Sabato sera agitato a Cantù, in via Rebecchino. Alle 23.20, gli uomini del Radiomobile della polizia locale della città sono intervenuti per sedare un violento alterco tra più persone, almeno una ventina, sfociato all’esterno di un locale pubblico. Un diverbio facilitato dall’abuso di alcol di più di un presente. I vigili alla fine hanno dovuto bloccare il più violento, colui che aveva dato avvio allo scontro, ovvero un senegalese 31enne senza fissa dimora, che ha poi cercato di sottrarsi all’identificazione tentando di colpire gli agenti di polizia locale con calci, testate e pugni. Sul posto è così giunta una pattuglia in supporto ai colleghi. Alla fine il 31enne è stato portato in camera di sicurezza in attesa del rito direttissimo che si è svolto ieri mattina in Tribunale a Como. L’arrestato ha scelto di patteggiare la pena di quattro mesi che è poi stata commutata in 120 ore di lavori socialmente utili in favore del Comune di Cantù, che dovrà svolgere entro 12 mesi.
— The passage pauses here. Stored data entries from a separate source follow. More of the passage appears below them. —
(* ===== verification/Dispatch.v ===== *)
(** * Serving a transfer stream: [src/server/transfer/mod.rs]

    [handle_transfer_stream] reads the first frame, runs the handler it asks
    for, reports a failure to the peer and counts the outcome. *)

From S2P Require Import Prelude Text Stream TransferTypes TransferCodec Fs Paths Hoare Metrics.
From S2P Require Import Conn ShellOps Upload Download Control Blob Demo.

Section dispatch.
Context {SJ : SerdeJson} {ST : SystemTexts} {MA : Machine} {LS : LiveShell} {WD : WalkDir}
  {BS : BlobStore}.

(** The messages that [best_error_message] passes over. *)
Definition layer_messages : list bytes :=
  [bs "client error"; bs "server error"; bs "transport error"; bs "storage error"].

(** The loop of [best_error_message], over an error and its sources. *)
Fixpoint best_message (best : option bytes) (chain : list bytes) : option bytes :=
  match chain with
  | [] => best
  | message :: chain =>
      best_message (if decide (message ∈ layer_messages) then best else Some message) chain
  end.

Definition best_error_message (err : IroshError) : bytes :=
  default (to_string err) (best_message None (error_chain err)).

Definition extract_transfer_failure (err : IroshError) : TransferFailure :=
  match err with
  | EServer (TransferFailed failure) => failure
  | _ => mk_TransferFailure Internal (best_error_message err)
  end.

Definition on_conn {A} (m : M conn IroshError A) : M (conn * Metrics) IroshError A := fun '(c, mt) =>
  let '(r, c) := m c in (r, (c, mt)).

Definition record (f : Metrics -> Metrics) : M (conn * Metrics) IroshError unit := fun '(c, mt) =>
  (Ok tt, (c, f mt)).

(** [if let Err(err) = handler { failed(); report } else { completed() }] *)
Definition settle (handler : M conn IroshError unit) (completed failed : Metrics -> Metrics) :
    M (conn * Metrics) IroshError unit :=
  r ← attempt (F := IroshError) (on_conn handler);
  match r with
  | Err err =>
      record failed;;
      ignore (on_conn (send (write_transfer_error (extract_transfer_failure err))))
  | Ok _ => record completed
  end.

Definition handle_transfer_stream (shell_state : ConnectionShellState) :
    M (conn * Metrics) IroshError unit :=
  let context := from_state shell_state in
  let transfer handler := settle handler record_transfer_completed record_transfer_failed in
  let control handler := settle handler id record_error in
  record record_transfer_initiated;;
  frame ← attempt (F := IroshError) (on_conn recv_frame);
  match frame with
  | Ok (FPutRequest request) => transfer (handle_put_request context request)
  | Ok (FBlobPutRequest request) => transfer (handle_blob_put_request context request)
  | Ok (FBlobGetRequest request) => transfer (handle_blob_get_request context request)
  | Ok (FGetRequest request) => transfer (handle_get_request context request)
  | Ok (FCwdRequest _) => control (handle_cwd_request context)
  | Ok (FExistsRequest req) => control (handle_exists_request context req)
  | Ok (FCompletionRequest req) => control (handle_completion_request context req)
  | Ok other =>
      record record_error;;
      on_conn (send (write_transfer_error (mk_TransferFailure UnexpectedFrame (frame_text other))))
  | Err _ => record record_error
  end.
End dispatch.

(** ** Every stream is settled *)

(** The handler a first frame selects, and whether its outcome is counted as a
    transfer. *)
Definition handler_of `{SerdeJson, SystemTexts, Machine, LiveShell, WalkDir, BlobStore}
    (ctx : ShellContext) (f : TransferFrame) : option (M conn IroshError unit * bool) :=
  match f with
  | FPutRequest request => Some (handle_put_request ctx request, true)
  | FBlobPutRequest request => Some (handle_blob_put_request ctx request, true)
  | FBlobGetRequest request => Some (handle_blob_get_request ctx request, true)
  | FGetRequest request => Some (handle_get_request ctx request, true)
  | FCwdRequest _ => Some (handle_cwd_request ctx, false)
  | FExistsRequest req => Some (handle_exists_request ctx req, false)
  | FCompletionRequest req => Some (handle_completion_request ctx req, false)
  | _ => None
  end.

(** How an outcome changes the counters. *)
Definition counted (transfer succeeded : bool) : Metrics -> Metrics :=
  match transfer, succeeded with
  | true, true => record_transfer_completed
  | true, false => record_transfer_failed
  | false, true => id
  | false, false => record_error
  end.

Section settled.
Context {SJ : SerdeJson} {ST : SystemTexts} {MA : Machine} {LS : LiveShell} {WD : WalkDir}
  {BS : BlobStore} {LL : LiveShellLaws}.

Lemma handler_total ctx f h t : handler_of ctx f = Some (h, t) -> avoids EDiverged h.
Proof.
  destruct f; intros [= <- <-];
    eauto using handle_put_total, handle_blob_put_total, handle_blob_get_total, handle_get_total,
      handle_cwd_total, handle_exists_total, handle_completion_total.
Qed.

Lemma settle_spec h f g c mt :
  settle h f g (c, mt) =
  (Ok tt,
   match h c with
   | (Ok _, c1) => (c1, f mt)
   | (Err e, c1) => ((send (write_transfer_error (extract_transfer_failure e)) c1).2, g mt)
   end).
Proof.
  unfold settle, attempt, on_conn, record, ignore, mbind, M_bind.
  destruct (h c) as [[u|e] c1]; simpl; [done|].
  by destruct (send (write_transfer_error (extract_transfer_failure e)) c1).
Qed.

(** The stream's handling, by its first frame. *)
Lemma handle_transfer_stream_spec st c mt :
  handle_transfer_stream st (c, mt) =
  let mt := record_transfer_initiated mt in
  match recv_frame c with
  | (Err _, c1) => (Ok tt, (c1, record_error mt))
  | (Ok f, c1) =>
      match handler_of (from_state st) f with
      | Some (h, t) => settle h (counted t true) (counted t false) (c1, mt)
      | None =>
          let '(r, c2) := send (write_transfer_error (mk_TransferFailure UnexpectedFrame (frame_text f))) c1 in
          (r, (c2, record_error mt))
      end
  end.
Proof.
  unfold handle_transfer_stream, record, attempt, on_conn. unfold mbind at 1, M_bind at 1.
  unfold mbind at 1, M_bind at 1. destruct (recv_frame c) as [[f|e] c1]; [|done].
  destruct f; try done; unfold mbind, M_bind; cbn [handler_of];
    by destruct (send _ c1).
Qed.
End settled.

(** C21: Serving a stream terminates and settles it. For every first frame and
    whatever follows it, without a live shell as well as in one whose helpers
    produce finite output ([LiveShellLaws]), and once the memory budget has
    granted what a blob asks for ([Budget] has the wait),
    [handle_transfer_stream] returns: no loop of a handler runs forever (none
    returns the model's [EDiverged]); it returns success unless an unexpected
    first frame could not be answered; the counters change by one initiated
    transfer and the one outcome that the handler's result calls for; and a
    failed handler is answered with the failure it returned. The handler's
    result is not the upload's: a request the handler refuses, and tells its
    client so, is a handler that succeeded, and is counted as completed
    ([refused_upload_counts_completed]). *)
Theorem every_stream_is_settled {SJ : SerdeJson} {ST : SystemTexts} {MA : Machine} {LS : LiveShell}
    {WD : WalkDir} {BS : BlobStore} {LL : LiveShellLaws} st c mt :
  let '(r, (c', mt')) := handle_transfer_stream st (c, mt) in
  match recv_frame c with
  | (Err _, c1) => r = Ok tt /\ c' = c1 /\ mt' = record_error (record_transfer_initiated mt)
  | (Ok f, c1) =>
      match handler_of (from_state st) f with
      | Some (h, t) =>
          (h c1).1 <> Err EDiverged /\ r = Ok tt /\
          mt' = counted t (is_ok (h c1).1) (record_transfer_initiated mt) /\
          match (h c1).1 with
          | Ok _ => c' = (h c1).2
          | Err e => c' = (send (write_transfer_error (extract_transfer_failure e)) (h c1).2).2
          end
      | None =>
          mt' = record_error (record_transfer_initiated mt) /\
          (r = Ok tt \/ exists e, r = Err (ETransport e))
      end
  end.
Proof.
  destruct (handle_transfer_stream st (c, mt)) as [r [c' mt']] eqn:E.
  rewrite handle_transfer_stream_spec in E. cbv zeta in E.
  destruct (recv_frame c) as [[f|e] c1]; [|by injection E as <- <- <-].
  destruct (handler_of (from_state st) f) as [[h t]|] eqn:Hh.
  - rewrite settle_spec in E. pose proof (handler_total _ _ _ _ Hh c1) as Ht.
    destruct (h c1) as [[u|e] c2]; injection E as <- <- <-; simpl in *; done.
  - unfold send, M_map_err in E. destruct (to_peer _ c1) as [[[]|e] c2]; injection E as <- <- <-; simpl; eauto.
Qed.

(** ** Witness *)

Definition demo_stream : conn :=
  demo_conn [FPutRequest (mk_PutRequest (bs "notes") 3 None false);
             FPutChunk (bs "abc"); FPutComplete (mk_TransferComplete 3)].

Definition demo_metrics : Metrics := metrics_new.

Lemma every_stream_is_settled_witness :
  let '(r, (c', mt')) := @handle_transfer_stream bit_json demo_texts demo_machine demo_shell
    demo_walk demo_store shell_state_new (demo_stream, demo_metrics) in
  r = Ok tt /\ mt' = record_transfer_completed (record_transfer_initiated demo_metrics).
Proof.
  pose proof (@every_stream_is_settled bit_json demo_texts demo_machine demo_shell demo_walk demo_store
    demo_shell_laws shell_state_new demo_stream demo_metrics) as H.
  destruct (handle_transfer_stream shell_state_new (demo_stream, demo_metrics)) as [r [c' mt']] eqn:E.
  revert H. vm_compute in E. injection E as <- <- <-. vm_compute. intuition congruence.
Defined.

(** Five bytes arrive for three declared: the client is told of the mismatch,
    no file appears, and the transfer is counted among those that "completed
    successfully". *)
Example refused_upload_counts_completed :
  let '(r, (c', mt')) := @handle_transfer_stream bit_json demo_texts demo_machine demo_shell
    demo_walk demo_store shell_state_new
    (demo_conn [FPutRequest (mk_PutRequest (bs "notes") 3 None false); FPutChunk (bs "abcde")],
     demo_metrics) in
  r = Ok tt /\ mt' = record_transfer_completed (record_transfer_initiated demo_metrics) /\
  nodes (local_fs c') !! [bs "notes"; bs "srv"] = None.
Proof. vm_compute. repeat split. Qed.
Al vaglio anche le sanzioni amministrative per il mancato uso della mascherina e per la violazione dell’articolo sull’ubriachezza molesta.
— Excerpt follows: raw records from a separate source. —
(** A single blob is exported only after it was verified: when the handler
    reports success, the data it accumulated is at most the declared size,
    its hash is the one the peer announced, and that blob was exported to the
    target; a mismatch is an error before anything is exported. *)
Theorem raw_upload_verified request expected target c n c' :
  receive_raw request expected target c = (Ok n, c') ->
  exists data c1 s2,
    raw_loop (bput_size request) (0%N, []) c = (Ok (n, data), c1) /\
    n = blen data /\ verified request expected data /\
    export_blob expected target s2 = (Ok tt, local_fs c').
Proof.
  unfold receive_raw. intros H. apply bind_ensure_inv in H as [Hcap%negb_true_iff%N.ltb_ge H].
  apply bind_ok_inv in H as ([received data] & c1 & Hl & H).
  pose proof (raw_loop_size (bput_size request) c I) as Hs. rewrite Hl in Hs. simpl in Hs.
  destruct Hs as [Hs1 Hs2].
  apply bind_ok_inv in H as (items & c2 & Hi & H).
  apply bind_ok_inv in H as ([actual m] & c3 & Ha & H).
  destruct actual as [h|]; [|done].
  apply bind_ensure_inv in H as [->%bool_decide_eq_true H].
  apply bind_ok_inv in H as ([] & c4 & He & [= <- <-]).
  exists data, c1, (local_fs c3). split; [done|]. split; [done|]. split; [unfold verified; split; [lia|split; [lia|]]|].
  - injection Ha as Ha <-. apply add_result_done in Ha as [?|Hin]; [done|].
    unfold on_disk, store_op in Hi. destruct (add_bytes data (local_fs c1)) as [items' s1] eqn:E.
    injection Hi as <- <-. symmetry. by eapply add_bytes_digest.
  - unfold on_disk, M_map_err in He. destruct (export_blob expected target (local_fs c3)) as [[[]|e] s2];
      [|done]. by injection He as <-.
Qed.
End raw.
Ma non è tutto: domenica pomeriggio infatti gli agenti della polizia locale di Cantù sono tornati in via Rebecchino per contestare al titolare del pubblico esercizio all’esterno del quale era scoppiato lo scontro, la violazione delle norme di contenimento della diffusione del Covid-19, in relazione al mancato rispetto reiterato del divieto di assembramento, illecito che ha previsto la sanzione amministrativa pecuniaria di 800 euro e la chiusura provvisoria di 5 giorni per impedire l’ulteriore reiterazione delle violazioni. L’ordine di chiusura è stato notificato nel pomeriggio di domenica e sarà valido fino al 9 luglio. Il titolare era già stato sanzionato il 26 giugno.
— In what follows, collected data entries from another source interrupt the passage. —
(* ===== verification/Confine.v ===== *)
(** * Trees stay in their directory

    A peer names the entries of a recursive transfer. Here is what a handler
    can change on disk when it runs below a directory [root]: everything
    strictly below it, and above it only directories that are made. *)

From S2P Require Import Prelude Text Stream TransferTypes TransferCodec Fs Paths Hoare Metrics.
From S2P Require Import Conn ShellOps ShellFacts.

(** ** Confined computations *)

(** Started where [I] holds, [m] changes the disk only as [R] allows, and a
    value it returns satisfies [V]. [view] is the file system in the state. *)
Definition confined {S E A : Type} (view : S -> fs) (R : disk -> disk -> Prop) (I : fs -> Prop)
    (V : A -> Prop) (m : M S E A) : Prop := forall s,
  I (view s) ->
  runs R (view s) (view (m s).2) /\ match (m s).1 with Ok a => V a | Err _ => True end.

Section confined.
Context {S : Type} (view : S -> fs) (R : disk -> disk -> Prop) (I : fs -> Prop).
Context `{!PreOrder R}.
Hypothesis Hstable : forall s s', I s -> runs R s s' -> I s'.
Abbreviation conf := (confined view R I).

Lemma runs_R_trans s1 s2 s3 : runs R s1 s2 -> runs R s2 s3 -> runs R s1 s3.
Proof. apply runs_trans. intros d1 d2 d3. apply transitivity. Qed.

Lemma conf_ret {E A : Type} (V : A -> Prop) (a : A) : V a -> conf V (mret (M := M S E) a).
Proof. intros Hv s _. split; [apply runs_refl|done]. Qed.

Lemma conf_throw {E A : Type} (V : A -> Prop) (e : E) : conf V (throw e).
Proof. intros s _. split; [apply runs_refl|done]. Qed.

Lemma conf_lift {E A : Type} (V : A -> Prop) (r : result E A) :
  (forall a, r = Ok a -> V a) -> conf V (lift r).
Proof. intros Hv s _. split; [apply runs_refl|]. unfold lift. destruct r; simpl; auto. Qed.

Lemma conf_ensure {E} (c : bool) (e : E) : conf (fun _ => True) (ensure c e).
Proof. destruct c; [by apply conf_ret|apply conf_throw]. Qed.

Lemma conf_weaken {E A : Type} (V W : A -> Prop) (m : M S E A) :
  conf V m -> (forall a, V a -> W a) -> conf W m.
Proof. intros Hm Hw s Hs. destruct (Hm s Hs) as [Hr Hv]. split; [done|]. destruct (m s).1; auto. Qed.

Lemma conf_bind {E A B : Type} (V : A -> Prop) (W : B -> Prop) (m : M S E A) (k : A -> M S E B) :
  conf V m -> (forall a, V a -> conf W (k a)) -> conf W (m ≫= k).
Proof.
  intros Hm Hk s Hs. destruct (Hm s Hs) as [Hr Hv]. unfold mbind, M_bind.
  destruct (m s) as [[a|e] s1]; simpl in *; [|done].
  destruct (Hk a Hv s1) as [Hr2 Hv2]; [by eapply Hstable|]. split; [by eapply runs_R_trans|done].
Qed.

Lemma conf_seq {E A B : Type} (W : B -> Prop) (m : M S E A) (k : M S E B) :
  conf (fun _ => True) m -> conf W k -> conf W (m;; k).
Proof. intros Hm Hk. eapply conf_bind; [exact Hm|]. by intros. Qed.

Lemma conf_attempt {F E A : Type} (V : result F A -> Prop) (m : M S F A) :
  conf (fun a => V (Ok a)) m -> (forall e, V (Err e)) -> conf V (attempt (E := F) (F := E) m).
Proof.
  intros Hm He s Hs. destruct (Hm s Hs) as [Hr Hv]. unfold attempt.
  destruct (m s) as [[a|e] s1]; simpl in *; [done|]. split; [done|apply He].
Qed.

Lemma conf_ignore {F E A : Type} (V : A -> Prop) (m : M S F A) :
  conf V m -> conf (fun _ => True) (ignore (E := E) m).
Proof. intros Hm s Hs. destruct (Hm s Hs) as [Hr _]. by split. Qed.

Lemma conf_map_err {F E A : Type} (V : A -> Prop) (f : F -> E) (m : M S F A) :
  conf V m -> conf V (M_map_err f m).
Proof.
  intros Hm s Hs. destruct (Hm s Hs) as [Hr Hv]. unfold M_map_err. by destruct (m s) as [[]].
Qed.

Lemma conf_on_error {E F A : Type} (V : A -> Prop) (m : M S E A) (undo : M S F unit) :
  conf V m -> conf (fun _ => True) undo -> conf V (on_error m undo).
Proof.
  intros Hm Hu s Hs. destruct (Hm s Hs) as [Hr Hv]. unfold on_error.
  destruct (m s) as [[a|e] s1]; simpl in *; [done|].
  destruct (Hu s1) as [Hr2 _]; [by eapply Hstable|]. split; [by eapply runs_R_trans|done].
Qed.

Lemma conf_loop {E A B : Type} measure (d : E) (body : A -> M S E (A + B)) (V : A -> Prop) (W : B -> Prop) a :
  V a ->
  (forall a, V a -> conf (fun x => match x with inl a => V a | inr b => W b end) (body a)) ->
  conf W (loop measure d body a).
Proof.
  intros Ha Hb.
  assert (forall n a, V a -> conf (fun o => match o with Some b => W b | None => True end)
            (iterate n body a)) as H.
  { intros n. induction n as [|n IH]; intros a' Ha'; [by apply conf_ret|]. cbn [iterate].
    eapply conf_bind; [by apply Hb|]. intros [a''|b] Hx; [by apply IH|by apply conf_ret]. }
  intros s Hs. unfold loop. destruct (H (Datatypes.S (measure a s)) a Ha s Hs) as [Hr Hv].
  by destruct (iterate _ body a s) as [[[]|] s1].
Qed.
End confined.

Lemma conf_on_disk {E A : Type} R I (V : A -> Prop) (m : M fs E A) :
  confined id R I V m -> confined local_fs R I V (on_disk m).
Proof.
  intros Hm c Hc. destruct (Hm (local_fs c) Hc) as [Hr Hv]. unfold on_disk, id in *.
  by destruct (m (local_fs c)) as [[]].
Qed.

Lemma conf_diskless {E A : Type} R I (m : M conn E A) :
  diskless m -> confined local_fs R I (fun _ => True) m.
Proof.
  intros Hm c _. rewrite Hm. split; [apply runs_refl|]. by destruct (m c).1.
Qed.

(** ** Below a directory *)

Definition strictly_below (root q : path) : Prop := exists x, x <> [] /\ q = x ++ root.

Definition contained (root : path) (d d' : disk) : Prop := forall q,
  d' !! q = d !! q \/ strictly_below root q \/
  (q `suffix_of` root /\ (d !! q = None \/ is_dir_node (d !! q) = true) /\
   is_dir_node (d' !! q) = true).

#[export] Instance contained_preorder root : PreOrder (contained root).
Proof.
  split; [by intros d q; left|]. intros d1 d2 d3 H1 H2 q.
  destruct (H1 q) as [E1|[?|(S1 & N1 & D1)]]; [|by right; left|].
  - destruct (H2 q) as [E2|[?|(S2 & N2 & D2)]]; [left; congruence|by right; left|].
    right. right. rewrite <-E1. auto.
  - destruct (H2 q) as [E2|[?|(S2 & N2 & D2)]]; [|by right; left|right; right; auto].
    right. right. rewrite E2. auto.
Qed.

Lemma suffix_cases (q x root : path) :
  q `suffix_of` x ++ root -> q `suffix_of` root \/ strictly_below root q.
Proof.
  intros [k Hk]. apply app_eq_inv in Hk as [(l & Hx & Hq)|(l & Hk & Hr)].
  - destruct l as [|c l]; [left; by exists []; rewrite Hq|]. right. by exists (c :: l).
  - left. by exists l.
Qed.

Lemma adds_dirs_contained x root d d' : adds_dirs (x ++ root) d d' -> contained root d d'.
Proof.
  intros H q. destruct (H q) as [?|(Hs & Hn & Hd)]; [by left|].
  destruct (suffix_cases _ _ _ Hs) as [?|?]; [|by right; left].
  right. right. split_and!; [done|by left|by apply Is_true_true].
Qed.

(** One path below. *)
Lemma only_contained root p d d' :
  strictly_below root p -> only (fun q => q = p) d d' -> contained root d d'.
Proof.
  intros Hp Ho q. destruct (decide (q = p)) as [->|Hne]; [by right; left|]. left. by apply Ho.
Qed.

(** *** System calls *)

Section calls.
Variables (root : path) (I : fs -> Prop).
Abbreviation R := (contained root).
Abbreviation keeps := (confined id R I (fun _ => True)).

Lemma conf_runs {E A : Type} (m : M fs E A) :
  (forall s r s', m s = (r, s') -> runs R s s') -> keeps m.
Proof.
  intros H s _. unfold id. destruct (m s) as [r s'] eqn:Em. split; [by eapply H|]. by destruct r.
Qed.

Lemma conf_query {A : Type} (f : disk -> result io_error A) : keeps (query f).
Proof.
  apply conf_runs. intros s r s' H%query_runs. eapply runs_mono; [|exact H]. by intros d ->.
Qed.

(** A call on a proper path is as confined as the call itself. *)
Lemma conf_at_path {A : Type} (V : A -> Prop) p (op : path -> M fs io_error A) :
  Forall proper p -> confined id R I V (op p) -> confined id R I V (at_path p op).
Proof.
  intros Hp Hop s Hs. unfold id. destruct (at_path p op s) as [r s'] eqn:E.
  apply at_path_cases in E as [E|[[e ->] ->]]; [| |done].
  - specialize (Hop s Hs). unfold id in Hop. by rewrite E in Hop.
  - split; [|done]. by apply tick_runs.
Qed.

Lemma conf_syscall {A : Type} (p : path) (op : fs -> result io_error A * disk) :
  strictly_below root p ->
  (forall s, only (fun q => q = p) (nodes s) (op s).2) -> keeps (syscall op).
Proof.
  intros Hp Hop. apply conf_runs. intros s r s'. unfold syscall.
  destruct (oracle s (ticks s)) as [[k e]|]; [intros [= <- <-]; by apply tick_runs|].
  specialize (Hop s). destruct (op s) as [r1 d]. intros [= <- <-].
  by apply tick_runs, (only_contained root p).
Qed.

Lemma conf_file_create p : strictly_below root p -> keeps (file_create p).
Proof.
  intros Hp. apply (conf_syscall p); [done|]. intros s.
  repeat case_match; simpl; first [apply only_refl | by apply only_insert].
Qed.

Lemma conf_remove_file p : strictly_below root p -> keeps (remove_file p).
Proof.
  intros Hp. apply (conf_syscall p); [done|]. intros s.
  repeat case_match; simpl; first [apply only_refl | by apply only_delete].
Qed.

Lemma conf_set_permissions p mode : strictly_below root p -> keeps (set_permissions p mode).
Proof.
  intros Hp. apply (conf_syscall p); [done|]. intros s.
  repeat case_match; simpl; first [apply only_refl | by apply only_insert].
Qed.

(** The root stays a directory when its mode changes. *)
Lemma conf_chmod_root mode :
  (forall s, I s -> is_dir_node (nodes s !! root) = true) -> keeps (set_permissions root mode).
Proof.
  intros Hd s Hs. specialize (Hd s Hs). unfold id, set_permissions, syscall.
  destruct (oracle s (ticks s)) as [[k e]|]; [split; [by apply tick_runs|done]|].
  destruct (nodes s !! root) as [[m|]|] eqn:E; try done. split; [|done]. apply tick_runs. intros q.
  destruct (decide (q = root)) as [->|Hne]; [|left; by apply lookup_insert_ne].
  right. right. rewrite lookup_insert_eq, E. split_and!; [done|by right|done].
Qed.

Lemma conf_write p b : strictly_below root p -> keeps (file_write_all p b).
Proof.
  intros Hp. apply conf_runs. intros s r s'. unfold file_write_all, append.
  assert (forall c m, runs R s (tick s (<[p := File c m]> (nodes s)))) as Hi.
  { intros c m. apply tick_runs, (only_contained root p); [done|]. by apply only_insert. }
  assert (runs R s (tick s (nodes s))) as Hn by by apply tick_runs.
  repeat case_match; intros; simplify_eq; done.
Qed.

Lemma conf_rename p q : strictly_below root p -> strictly_below root q -> keeps (Fs.rename p q).
Proof.
  intros Hp Hq. apply conf_runs. intros s r s'. unfold Fs.rename, syscall.
  assert (forall c m, runs R s (tick s (<[q := File c m]> (delete p (nodes s))))) as Hi.
  { intros c m. apply tick_runs.
    transitivity (delete p (nodes s)).
    - apply (only_contained root p); [done|]. by apply only_delete.
    - apply (only_contained root q); [done|]. by apply only_insert. }
  assert (runs R s (tick s (nodes s))) as Hn by by apply tick_runs.
  repeat case_match; intros; simplify_eq; done.
Qed.

Lemma conf_create_dir_all x : Forall proper (x ++ root) -> keeps (create_dir_all_at (x ++ root)).
Proof.
  intros Hp. apply conf_runs. intros s r s' H%create_dir_all_at_runs; [|done].
  eapply runs_mono; [|exact H]. intros d'. apply adds_dirs_contained.
Qed.
End calls.

(** ** Names with broken text *)

Lemma lossy_proper c : proper c -> proper (utf8_lossy c).
Proof.
  intros (H1 & H2 & H3 & H4). split_and!.
  - intros E. by apply utf8_lossy_nil in E.
  - intros E. apply utf8_lossy_ascii_cons in E as (r & -> & E); [|done].
    apply utf8_lossy_nil in E as ->. done.
  - intros E. apply utf8_lossy_ascii_cons in E as (r & -> & E); [|done].
    apply utf8_lossy_ascii_cons in E as (r' & -> & E); [|done].
    apply utf8_lossy_nil in E as ->. done.
  - intros [?|H]%utf8_lossy_elem; [done|]. revert H. vm_compute. set_solver.
Qed.

Lemma words_lossy ws :
  utf8_lossy (ws ≫= fun c => "/"%char :: c) = (utf8_lossy <$> ws) ≫= fun c => "/"%char :: c.
Proof.
  induction ws as [|w ws IH]; [done|].
  change ((w :: ws) ≫= fun c => "/"%char :: c) with ("/"%char :: w ++ (ws ≫= fun c => "/"%char :: c)).
  change ((utf8_lossy <$> w :: ws) ≫= fun c => "/"%char :: c)
    with ("/"%char :: utf8_lossy w ++ ((utf8_lossy <$> ws) ≫= fun c => "/"%char :: c)).
  rewrite <-IH. cbn [utf8_lossy byte_in]. simpl. f_equal.
  destruct ws as [|v vs]; simpl; [by rewrite !app_nil_r|]. by rewrite utf8_lossy_ascii_sep.
Qed.

Lemma pushed_display p : Forall proper p -> pushed (display p) = utf8_lossy <$> p.
Proof.
  intros Hp. destruct p as [|c q]; [done|].
  assert (display (c :: q) = os_str (utf8_lossy <$> c :: q)) as ->.
  { unfold display. cbn [os_str fmap list_fmap]. rewrite words_lossy.
    by rewrite (fmap_reverse utf8_lossy (c :: q)). }
  apply pushed_os_str; [done|]. apply Forall_fmap. eapply Forall_impl; [|exact Hp].
  intros d. apply lossy_proper.
Qed.

Lemma display_absolute p : is_absolute (display p) = true.
Proof.
  destruct p as [|c q]; [done|]. unfold display. cbn [os_str]. rewrite words_lossy.
  destruct (utf8_lossy <$> reverse (c :: q)) as [|w ws] eqn:E; [|done].
  apply fmap_nil_inv in E. apply (f_equal length) in E. by rewrite length_reverse in E.
Qed.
«Non ci siamo mai sottratti al dialogo con i baristi per individuare insieme un percorso che coniughi la libera e legittima attività imprenditoriale, la fruizione degli spazi pubblici e il divertimento dei più – ha commentato il sindaco Alice Galbiati – Il rispetto delle regole però non è in discussione. Chi dovesse trasgredirle è consapevole di quali potrebbero essere le conseguenze».